◆ What the exercise asks:
Which lines in the listing below contain the word "ENoActiveNode"? Copy each one.

◆ Raw data:
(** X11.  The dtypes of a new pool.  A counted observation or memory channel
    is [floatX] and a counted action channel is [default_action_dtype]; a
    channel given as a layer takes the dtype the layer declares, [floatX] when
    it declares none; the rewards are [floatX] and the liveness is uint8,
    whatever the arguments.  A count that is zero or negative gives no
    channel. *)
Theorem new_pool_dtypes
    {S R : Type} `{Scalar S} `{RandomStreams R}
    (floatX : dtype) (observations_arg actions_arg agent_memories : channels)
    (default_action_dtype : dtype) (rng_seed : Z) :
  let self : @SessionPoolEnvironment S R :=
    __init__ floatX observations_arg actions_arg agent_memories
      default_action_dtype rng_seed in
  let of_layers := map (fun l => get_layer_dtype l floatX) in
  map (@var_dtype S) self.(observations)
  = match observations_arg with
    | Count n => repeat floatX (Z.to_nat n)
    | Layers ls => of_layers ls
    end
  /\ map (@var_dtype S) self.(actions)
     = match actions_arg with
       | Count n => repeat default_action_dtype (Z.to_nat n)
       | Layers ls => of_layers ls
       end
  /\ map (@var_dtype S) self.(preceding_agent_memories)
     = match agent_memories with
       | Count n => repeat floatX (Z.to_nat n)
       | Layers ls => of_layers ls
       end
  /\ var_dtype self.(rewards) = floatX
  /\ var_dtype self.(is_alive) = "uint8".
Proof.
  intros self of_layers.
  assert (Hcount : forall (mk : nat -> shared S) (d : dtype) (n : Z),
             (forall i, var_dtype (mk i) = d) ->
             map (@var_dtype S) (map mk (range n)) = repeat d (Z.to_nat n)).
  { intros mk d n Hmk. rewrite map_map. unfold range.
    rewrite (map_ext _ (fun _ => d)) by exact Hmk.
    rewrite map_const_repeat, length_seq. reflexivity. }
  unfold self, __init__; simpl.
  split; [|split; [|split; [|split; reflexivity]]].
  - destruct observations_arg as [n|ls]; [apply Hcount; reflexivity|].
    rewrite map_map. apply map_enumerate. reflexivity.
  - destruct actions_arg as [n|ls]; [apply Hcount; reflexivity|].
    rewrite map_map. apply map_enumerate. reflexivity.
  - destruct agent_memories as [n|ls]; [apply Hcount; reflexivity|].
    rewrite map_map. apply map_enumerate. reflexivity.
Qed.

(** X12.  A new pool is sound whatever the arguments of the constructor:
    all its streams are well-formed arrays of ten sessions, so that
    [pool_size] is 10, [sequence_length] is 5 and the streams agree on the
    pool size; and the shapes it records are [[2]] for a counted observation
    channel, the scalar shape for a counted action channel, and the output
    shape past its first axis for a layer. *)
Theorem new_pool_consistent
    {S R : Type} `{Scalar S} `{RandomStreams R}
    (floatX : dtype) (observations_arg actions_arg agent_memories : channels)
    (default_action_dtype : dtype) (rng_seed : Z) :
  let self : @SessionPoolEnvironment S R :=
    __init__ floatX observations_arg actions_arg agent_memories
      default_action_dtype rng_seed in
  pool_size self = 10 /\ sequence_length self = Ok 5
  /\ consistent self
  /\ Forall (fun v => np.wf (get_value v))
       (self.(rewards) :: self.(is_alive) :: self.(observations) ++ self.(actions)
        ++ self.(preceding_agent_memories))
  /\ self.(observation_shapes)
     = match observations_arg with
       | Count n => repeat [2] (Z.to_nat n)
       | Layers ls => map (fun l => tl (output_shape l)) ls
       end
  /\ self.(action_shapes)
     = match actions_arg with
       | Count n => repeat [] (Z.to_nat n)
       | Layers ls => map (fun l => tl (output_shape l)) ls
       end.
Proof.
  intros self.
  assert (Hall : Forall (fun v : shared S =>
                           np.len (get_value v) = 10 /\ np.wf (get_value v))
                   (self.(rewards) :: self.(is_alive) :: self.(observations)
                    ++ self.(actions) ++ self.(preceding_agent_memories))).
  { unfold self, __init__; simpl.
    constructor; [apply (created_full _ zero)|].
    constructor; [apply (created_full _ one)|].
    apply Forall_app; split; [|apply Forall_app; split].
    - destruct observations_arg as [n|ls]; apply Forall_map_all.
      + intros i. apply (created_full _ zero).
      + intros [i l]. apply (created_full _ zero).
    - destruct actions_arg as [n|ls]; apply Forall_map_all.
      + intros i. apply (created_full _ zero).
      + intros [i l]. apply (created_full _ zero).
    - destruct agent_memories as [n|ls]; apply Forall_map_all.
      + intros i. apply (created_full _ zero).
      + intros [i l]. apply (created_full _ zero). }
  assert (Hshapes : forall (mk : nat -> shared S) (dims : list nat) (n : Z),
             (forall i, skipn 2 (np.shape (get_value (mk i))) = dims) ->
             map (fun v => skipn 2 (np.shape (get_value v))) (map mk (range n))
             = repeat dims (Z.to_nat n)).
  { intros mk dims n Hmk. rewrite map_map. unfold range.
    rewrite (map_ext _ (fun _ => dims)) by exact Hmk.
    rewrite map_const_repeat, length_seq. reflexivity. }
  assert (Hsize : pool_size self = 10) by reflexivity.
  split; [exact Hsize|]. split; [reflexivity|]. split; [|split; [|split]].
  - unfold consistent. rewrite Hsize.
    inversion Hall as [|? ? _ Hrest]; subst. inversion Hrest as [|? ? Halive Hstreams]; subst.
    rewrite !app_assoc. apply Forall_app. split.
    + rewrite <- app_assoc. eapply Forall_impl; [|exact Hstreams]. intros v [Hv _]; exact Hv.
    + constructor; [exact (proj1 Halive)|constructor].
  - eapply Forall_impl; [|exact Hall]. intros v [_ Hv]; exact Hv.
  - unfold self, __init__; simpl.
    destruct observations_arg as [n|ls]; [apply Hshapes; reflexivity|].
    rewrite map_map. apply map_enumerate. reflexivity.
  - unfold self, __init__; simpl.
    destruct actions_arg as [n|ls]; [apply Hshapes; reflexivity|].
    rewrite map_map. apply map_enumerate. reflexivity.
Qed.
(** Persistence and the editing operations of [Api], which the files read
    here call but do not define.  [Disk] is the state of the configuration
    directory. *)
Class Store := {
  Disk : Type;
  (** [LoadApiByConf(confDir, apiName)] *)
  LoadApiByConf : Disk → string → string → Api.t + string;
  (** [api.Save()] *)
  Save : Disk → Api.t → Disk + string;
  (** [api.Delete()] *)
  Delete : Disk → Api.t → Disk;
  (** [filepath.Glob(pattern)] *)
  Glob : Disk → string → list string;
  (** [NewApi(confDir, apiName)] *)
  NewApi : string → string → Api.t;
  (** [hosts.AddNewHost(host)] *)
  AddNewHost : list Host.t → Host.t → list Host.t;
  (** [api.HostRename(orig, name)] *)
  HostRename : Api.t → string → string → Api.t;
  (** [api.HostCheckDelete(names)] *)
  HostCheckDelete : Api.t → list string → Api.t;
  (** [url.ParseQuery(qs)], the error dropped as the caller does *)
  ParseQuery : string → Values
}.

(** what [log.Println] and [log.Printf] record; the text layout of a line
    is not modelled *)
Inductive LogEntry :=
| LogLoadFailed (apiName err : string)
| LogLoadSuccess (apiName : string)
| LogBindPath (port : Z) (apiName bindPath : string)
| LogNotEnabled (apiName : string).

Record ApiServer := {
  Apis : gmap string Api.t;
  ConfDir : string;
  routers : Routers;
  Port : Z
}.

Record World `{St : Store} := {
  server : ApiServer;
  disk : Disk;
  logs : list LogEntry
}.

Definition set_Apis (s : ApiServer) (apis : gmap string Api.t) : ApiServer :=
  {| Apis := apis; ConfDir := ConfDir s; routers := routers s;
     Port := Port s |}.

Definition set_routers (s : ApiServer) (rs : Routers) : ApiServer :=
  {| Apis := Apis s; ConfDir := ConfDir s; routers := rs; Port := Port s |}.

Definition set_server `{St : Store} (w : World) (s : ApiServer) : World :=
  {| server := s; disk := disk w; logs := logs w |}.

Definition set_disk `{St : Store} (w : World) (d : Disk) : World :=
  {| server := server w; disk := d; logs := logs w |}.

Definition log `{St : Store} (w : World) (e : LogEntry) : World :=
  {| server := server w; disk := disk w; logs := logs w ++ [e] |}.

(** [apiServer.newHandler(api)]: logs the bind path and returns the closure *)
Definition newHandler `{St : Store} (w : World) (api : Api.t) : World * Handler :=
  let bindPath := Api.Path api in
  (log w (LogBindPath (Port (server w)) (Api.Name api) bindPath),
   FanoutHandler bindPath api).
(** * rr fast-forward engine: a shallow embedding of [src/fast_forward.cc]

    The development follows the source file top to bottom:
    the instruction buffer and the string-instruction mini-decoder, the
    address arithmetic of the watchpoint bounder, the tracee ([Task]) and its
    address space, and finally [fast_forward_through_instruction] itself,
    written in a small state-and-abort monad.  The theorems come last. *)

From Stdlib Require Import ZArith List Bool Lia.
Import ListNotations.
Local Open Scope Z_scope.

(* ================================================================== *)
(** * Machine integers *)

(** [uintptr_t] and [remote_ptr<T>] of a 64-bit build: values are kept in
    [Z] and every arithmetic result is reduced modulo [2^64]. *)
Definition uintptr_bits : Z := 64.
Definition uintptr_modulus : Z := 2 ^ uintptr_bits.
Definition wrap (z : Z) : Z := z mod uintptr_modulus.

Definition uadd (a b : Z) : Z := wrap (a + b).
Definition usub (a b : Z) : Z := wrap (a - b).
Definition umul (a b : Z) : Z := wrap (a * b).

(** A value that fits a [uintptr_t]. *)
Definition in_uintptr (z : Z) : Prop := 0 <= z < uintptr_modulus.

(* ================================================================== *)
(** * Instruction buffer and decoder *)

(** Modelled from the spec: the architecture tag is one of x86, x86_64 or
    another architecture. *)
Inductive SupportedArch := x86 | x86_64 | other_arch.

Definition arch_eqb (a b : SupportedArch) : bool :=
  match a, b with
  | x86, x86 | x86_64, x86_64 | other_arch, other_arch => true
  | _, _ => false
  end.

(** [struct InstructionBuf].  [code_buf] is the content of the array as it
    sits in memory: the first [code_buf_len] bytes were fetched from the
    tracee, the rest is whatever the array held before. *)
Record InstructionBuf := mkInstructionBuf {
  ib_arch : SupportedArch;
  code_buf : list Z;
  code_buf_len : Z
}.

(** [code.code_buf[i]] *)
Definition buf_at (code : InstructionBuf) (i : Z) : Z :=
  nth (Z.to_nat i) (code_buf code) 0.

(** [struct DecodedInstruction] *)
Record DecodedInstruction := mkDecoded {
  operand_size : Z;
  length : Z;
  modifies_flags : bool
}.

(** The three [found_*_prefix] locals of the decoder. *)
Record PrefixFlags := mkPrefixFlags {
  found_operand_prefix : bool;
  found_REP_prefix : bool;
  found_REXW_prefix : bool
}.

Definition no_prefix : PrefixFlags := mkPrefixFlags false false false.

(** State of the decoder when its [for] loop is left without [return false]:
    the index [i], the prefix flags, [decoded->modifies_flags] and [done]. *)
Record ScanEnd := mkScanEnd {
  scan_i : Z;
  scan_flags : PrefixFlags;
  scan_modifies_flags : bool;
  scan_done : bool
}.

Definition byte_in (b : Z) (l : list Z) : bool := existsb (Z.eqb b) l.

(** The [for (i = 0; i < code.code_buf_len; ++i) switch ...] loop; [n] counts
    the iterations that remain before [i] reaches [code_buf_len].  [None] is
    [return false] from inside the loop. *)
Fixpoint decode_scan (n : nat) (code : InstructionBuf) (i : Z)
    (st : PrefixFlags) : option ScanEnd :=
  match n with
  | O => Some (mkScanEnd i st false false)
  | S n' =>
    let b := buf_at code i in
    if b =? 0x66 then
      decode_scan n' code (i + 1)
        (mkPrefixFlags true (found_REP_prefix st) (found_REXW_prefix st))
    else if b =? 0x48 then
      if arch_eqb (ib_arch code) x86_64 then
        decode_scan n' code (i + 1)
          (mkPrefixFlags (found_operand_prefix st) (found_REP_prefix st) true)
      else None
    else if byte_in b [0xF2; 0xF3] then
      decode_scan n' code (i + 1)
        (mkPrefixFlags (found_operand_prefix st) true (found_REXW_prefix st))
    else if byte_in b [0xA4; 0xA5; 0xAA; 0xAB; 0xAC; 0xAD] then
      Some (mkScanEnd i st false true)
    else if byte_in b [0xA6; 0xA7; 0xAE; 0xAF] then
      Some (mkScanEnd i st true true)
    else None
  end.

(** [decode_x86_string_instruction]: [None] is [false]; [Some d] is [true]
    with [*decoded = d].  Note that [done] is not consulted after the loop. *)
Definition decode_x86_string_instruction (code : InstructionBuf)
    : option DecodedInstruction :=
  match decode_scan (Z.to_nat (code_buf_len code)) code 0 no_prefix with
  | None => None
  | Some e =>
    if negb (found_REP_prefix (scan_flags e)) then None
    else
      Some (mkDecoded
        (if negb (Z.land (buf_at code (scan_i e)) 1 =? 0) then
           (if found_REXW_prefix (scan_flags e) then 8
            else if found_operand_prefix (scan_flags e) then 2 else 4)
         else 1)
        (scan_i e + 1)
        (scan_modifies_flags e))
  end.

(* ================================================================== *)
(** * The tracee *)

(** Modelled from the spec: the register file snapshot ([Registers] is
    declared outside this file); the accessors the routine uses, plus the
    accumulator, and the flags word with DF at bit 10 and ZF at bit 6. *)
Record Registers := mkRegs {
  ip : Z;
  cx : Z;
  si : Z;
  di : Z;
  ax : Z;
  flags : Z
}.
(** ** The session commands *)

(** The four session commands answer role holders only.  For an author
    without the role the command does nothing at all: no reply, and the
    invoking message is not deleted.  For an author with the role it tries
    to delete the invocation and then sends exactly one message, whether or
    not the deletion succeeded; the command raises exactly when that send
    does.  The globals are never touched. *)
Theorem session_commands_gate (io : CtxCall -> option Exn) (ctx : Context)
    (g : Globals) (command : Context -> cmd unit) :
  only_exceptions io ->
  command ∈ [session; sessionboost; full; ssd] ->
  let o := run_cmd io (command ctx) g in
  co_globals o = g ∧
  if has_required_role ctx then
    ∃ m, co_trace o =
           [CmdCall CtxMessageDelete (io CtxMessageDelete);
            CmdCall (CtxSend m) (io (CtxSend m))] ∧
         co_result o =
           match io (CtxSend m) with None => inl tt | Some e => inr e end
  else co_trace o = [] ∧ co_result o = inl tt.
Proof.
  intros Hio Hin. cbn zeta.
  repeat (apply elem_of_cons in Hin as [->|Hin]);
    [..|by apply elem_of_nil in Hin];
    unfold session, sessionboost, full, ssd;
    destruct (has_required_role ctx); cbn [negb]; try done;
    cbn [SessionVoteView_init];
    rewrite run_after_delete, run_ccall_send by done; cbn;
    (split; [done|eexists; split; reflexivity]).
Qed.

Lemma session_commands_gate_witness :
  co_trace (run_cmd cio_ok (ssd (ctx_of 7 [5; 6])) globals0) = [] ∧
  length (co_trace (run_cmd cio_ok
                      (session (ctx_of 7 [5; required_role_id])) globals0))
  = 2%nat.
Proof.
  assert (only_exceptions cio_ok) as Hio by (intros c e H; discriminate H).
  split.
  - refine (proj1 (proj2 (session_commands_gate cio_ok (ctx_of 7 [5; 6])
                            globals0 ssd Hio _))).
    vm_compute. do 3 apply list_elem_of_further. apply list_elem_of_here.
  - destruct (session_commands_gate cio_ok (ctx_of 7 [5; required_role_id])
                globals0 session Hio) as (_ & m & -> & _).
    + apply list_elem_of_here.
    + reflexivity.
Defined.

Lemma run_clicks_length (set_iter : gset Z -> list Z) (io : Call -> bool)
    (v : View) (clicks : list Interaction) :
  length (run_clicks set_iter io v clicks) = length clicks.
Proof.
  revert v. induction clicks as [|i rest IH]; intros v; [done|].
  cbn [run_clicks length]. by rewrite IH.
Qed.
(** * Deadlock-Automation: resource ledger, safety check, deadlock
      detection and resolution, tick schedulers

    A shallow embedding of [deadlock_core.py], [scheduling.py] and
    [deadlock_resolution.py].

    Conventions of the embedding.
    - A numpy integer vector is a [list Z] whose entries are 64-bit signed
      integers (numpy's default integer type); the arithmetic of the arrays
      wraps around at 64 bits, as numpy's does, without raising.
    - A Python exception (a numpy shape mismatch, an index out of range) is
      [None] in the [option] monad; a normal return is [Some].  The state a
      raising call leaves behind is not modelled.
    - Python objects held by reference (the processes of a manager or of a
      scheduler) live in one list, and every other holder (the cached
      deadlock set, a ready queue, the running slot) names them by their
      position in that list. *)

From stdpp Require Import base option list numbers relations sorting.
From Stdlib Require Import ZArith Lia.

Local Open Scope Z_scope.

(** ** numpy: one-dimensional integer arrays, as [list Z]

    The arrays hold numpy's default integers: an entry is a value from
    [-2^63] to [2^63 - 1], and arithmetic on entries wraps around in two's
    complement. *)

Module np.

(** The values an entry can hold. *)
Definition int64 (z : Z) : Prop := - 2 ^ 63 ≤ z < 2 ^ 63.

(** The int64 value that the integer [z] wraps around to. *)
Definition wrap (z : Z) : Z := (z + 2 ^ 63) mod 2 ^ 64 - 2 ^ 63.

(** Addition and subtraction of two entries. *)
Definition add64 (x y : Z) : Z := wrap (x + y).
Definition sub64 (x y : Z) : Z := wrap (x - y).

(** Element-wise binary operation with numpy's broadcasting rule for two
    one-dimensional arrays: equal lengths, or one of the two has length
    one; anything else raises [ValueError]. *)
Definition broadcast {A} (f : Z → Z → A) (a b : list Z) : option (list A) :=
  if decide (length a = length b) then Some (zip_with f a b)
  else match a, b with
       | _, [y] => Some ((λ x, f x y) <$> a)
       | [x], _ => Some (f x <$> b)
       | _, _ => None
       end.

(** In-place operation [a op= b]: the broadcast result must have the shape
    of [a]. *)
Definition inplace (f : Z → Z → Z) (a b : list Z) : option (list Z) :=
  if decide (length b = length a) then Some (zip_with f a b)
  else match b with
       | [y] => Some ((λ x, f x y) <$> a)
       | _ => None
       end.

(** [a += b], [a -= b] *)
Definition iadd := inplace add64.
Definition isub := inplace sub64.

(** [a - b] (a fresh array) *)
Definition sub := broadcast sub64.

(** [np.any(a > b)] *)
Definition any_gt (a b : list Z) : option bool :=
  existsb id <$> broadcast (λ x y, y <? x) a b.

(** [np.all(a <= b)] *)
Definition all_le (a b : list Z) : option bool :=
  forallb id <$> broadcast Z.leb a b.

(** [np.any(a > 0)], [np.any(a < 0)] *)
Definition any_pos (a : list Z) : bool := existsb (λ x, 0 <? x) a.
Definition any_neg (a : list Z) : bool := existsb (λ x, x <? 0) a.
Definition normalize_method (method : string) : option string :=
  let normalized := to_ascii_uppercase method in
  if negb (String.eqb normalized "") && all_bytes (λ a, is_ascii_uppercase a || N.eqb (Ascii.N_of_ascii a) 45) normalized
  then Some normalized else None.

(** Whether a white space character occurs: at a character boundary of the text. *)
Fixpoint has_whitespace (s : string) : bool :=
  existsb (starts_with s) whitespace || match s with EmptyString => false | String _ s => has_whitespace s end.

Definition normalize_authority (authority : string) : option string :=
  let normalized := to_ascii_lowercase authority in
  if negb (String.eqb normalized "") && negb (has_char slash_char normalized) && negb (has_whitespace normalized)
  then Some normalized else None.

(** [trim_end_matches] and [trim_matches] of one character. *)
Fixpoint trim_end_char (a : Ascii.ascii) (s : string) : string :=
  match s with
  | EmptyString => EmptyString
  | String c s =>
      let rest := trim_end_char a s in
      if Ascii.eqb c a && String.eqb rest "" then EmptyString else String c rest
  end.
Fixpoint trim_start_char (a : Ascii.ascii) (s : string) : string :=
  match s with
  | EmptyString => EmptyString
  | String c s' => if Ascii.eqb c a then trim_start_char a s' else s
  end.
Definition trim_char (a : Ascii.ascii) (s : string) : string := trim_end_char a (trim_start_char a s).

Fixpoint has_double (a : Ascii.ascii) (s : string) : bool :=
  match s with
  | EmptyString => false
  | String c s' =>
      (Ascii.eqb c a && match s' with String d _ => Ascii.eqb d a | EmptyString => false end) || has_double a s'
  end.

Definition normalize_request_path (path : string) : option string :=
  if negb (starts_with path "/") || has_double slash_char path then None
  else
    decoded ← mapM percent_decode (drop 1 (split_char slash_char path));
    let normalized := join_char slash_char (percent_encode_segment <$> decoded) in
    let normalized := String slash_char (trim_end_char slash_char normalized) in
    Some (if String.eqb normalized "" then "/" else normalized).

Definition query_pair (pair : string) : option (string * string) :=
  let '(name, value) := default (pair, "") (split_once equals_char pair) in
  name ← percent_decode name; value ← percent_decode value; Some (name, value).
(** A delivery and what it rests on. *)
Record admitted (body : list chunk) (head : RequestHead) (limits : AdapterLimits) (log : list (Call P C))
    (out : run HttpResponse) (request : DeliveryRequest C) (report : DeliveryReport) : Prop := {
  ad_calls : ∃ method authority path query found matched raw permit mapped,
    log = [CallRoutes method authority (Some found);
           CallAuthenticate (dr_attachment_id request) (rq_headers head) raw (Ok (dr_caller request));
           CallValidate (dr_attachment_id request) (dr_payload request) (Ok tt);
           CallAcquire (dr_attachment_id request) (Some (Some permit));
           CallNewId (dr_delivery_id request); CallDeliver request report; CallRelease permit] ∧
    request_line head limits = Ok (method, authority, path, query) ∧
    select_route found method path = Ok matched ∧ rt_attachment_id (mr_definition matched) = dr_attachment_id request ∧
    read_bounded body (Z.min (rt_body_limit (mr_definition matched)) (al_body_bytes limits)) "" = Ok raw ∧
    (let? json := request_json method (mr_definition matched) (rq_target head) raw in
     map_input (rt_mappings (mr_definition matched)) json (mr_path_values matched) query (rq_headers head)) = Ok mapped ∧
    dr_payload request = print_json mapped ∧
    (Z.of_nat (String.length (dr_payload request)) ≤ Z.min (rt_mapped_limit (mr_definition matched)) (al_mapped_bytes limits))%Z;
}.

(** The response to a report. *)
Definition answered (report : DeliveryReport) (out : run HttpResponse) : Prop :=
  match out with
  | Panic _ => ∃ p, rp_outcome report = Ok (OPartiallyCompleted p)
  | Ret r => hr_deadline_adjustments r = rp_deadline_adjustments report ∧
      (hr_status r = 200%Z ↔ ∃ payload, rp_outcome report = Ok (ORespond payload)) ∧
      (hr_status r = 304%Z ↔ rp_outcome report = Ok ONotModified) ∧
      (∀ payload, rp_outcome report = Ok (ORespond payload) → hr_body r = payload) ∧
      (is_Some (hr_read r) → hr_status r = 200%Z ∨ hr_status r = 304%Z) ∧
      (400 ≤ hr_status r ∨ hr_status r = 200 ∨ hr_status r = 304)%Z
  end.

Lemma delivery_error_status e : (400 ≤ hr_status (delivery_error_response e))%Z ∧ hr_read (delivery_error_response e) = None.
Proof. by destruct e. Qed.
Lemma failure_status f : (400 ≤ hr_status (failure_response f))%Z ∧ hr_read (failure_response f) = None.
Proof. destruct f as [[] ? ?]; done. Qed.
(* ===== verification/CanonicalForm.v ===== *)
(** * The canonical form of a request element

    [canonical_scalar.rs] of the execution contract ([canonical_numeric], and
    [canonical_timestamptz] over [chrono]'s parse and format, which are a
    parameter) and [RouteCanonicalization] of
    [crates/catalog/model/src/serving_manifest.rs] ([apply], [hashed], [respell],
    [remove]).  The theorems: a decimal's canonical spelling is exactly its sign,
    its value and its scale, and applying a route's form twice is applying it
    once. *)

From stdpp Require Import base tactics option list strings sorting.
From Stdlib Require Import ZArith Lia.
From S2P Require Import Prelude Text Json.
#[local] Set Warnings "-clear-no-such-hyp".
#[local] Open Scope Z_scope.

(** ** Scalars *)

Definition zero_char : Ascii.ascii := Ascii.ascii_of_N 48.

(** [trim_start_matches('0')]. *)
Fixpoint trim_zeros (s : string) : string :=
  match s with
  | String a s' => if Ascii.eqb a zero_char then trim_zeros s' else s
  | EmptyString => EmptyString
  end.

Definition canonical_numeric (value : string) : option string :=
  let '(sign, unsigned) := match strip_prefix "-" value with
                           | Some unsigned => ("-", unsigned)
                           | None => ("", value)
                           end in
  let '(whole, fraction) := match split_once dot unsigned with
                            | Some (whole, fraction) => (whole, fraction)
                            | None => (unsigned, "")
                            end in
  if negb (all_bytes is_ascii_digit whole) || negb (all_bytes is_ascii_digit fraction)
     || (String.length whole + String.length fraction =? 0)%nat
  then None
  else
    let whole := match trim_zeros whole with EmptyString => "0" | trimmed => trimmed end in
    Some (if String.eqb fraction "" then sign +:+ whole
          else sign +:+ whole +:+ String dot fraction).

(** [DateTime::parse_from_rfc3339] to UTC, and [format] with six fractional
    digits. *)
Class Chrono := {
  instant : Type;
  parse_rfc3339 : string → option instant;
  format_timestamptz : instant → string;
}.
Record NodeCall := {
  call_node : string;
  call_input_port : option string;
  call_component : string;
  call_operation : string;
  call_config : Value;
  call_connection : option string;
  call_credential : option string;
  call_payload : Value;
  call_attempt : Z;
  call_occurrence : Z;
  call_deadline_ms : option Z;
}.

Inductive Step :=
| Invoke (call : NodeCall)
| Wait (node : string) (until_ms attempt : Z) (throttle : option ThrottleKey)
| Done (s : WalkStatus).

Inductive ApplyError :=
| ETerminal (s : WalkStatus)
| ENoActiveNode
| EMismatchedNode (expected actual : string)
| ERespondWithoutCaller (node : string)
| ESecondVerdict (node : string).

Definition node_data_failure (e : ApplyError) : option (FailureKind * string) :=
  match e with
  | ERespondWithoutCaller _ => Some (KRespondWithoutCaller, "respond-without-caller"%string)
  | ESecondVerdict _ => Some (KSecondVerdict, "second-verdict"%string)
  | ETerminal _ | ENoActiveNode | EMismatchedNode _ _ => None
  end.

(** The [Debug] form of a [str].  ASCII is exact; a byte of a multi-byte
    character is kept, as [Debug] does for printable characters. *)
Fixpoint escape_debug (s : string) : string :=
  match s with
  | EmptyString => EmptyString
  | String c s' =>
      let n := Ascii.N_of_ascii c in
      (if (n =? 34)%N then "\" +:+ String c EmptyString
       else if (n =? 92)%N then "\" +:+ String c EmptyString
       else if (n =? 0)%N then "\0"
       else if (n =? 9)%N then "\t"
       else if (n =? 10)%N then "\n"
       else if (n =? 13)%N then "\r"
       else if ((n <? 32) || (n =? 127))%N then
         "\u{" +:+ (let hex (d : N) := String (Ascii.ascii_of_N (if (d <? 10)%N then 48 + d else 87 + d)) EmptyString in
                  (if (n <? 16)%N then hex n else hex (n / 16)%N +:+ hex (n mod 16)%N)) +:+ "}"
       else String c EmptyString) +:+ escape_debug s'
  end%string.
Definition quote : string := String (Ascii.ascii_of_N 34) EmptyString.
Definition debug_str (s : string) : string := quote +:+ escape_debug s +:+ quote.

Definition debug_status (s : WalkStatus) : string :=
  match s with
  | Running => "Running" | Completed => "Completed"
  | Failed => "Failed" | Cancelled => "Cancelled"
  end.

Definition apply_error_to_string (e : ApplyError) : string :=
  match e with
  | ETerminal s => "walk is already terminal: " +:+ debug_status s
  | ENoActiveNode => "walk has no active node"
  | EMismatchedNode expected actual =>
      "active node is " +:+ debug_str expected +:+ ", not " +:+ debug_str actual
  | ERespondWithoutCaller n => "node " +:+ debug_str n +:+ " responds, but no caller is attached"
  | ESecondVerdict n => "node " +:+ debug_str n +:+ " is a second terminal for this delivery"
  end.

◆ Problem solution:
| ENoActiveNode
  | ETerminal _ | ENoActiveNode | EMismatchedNode _ _ => None
  | ENoActiveNode => "walk has no active node"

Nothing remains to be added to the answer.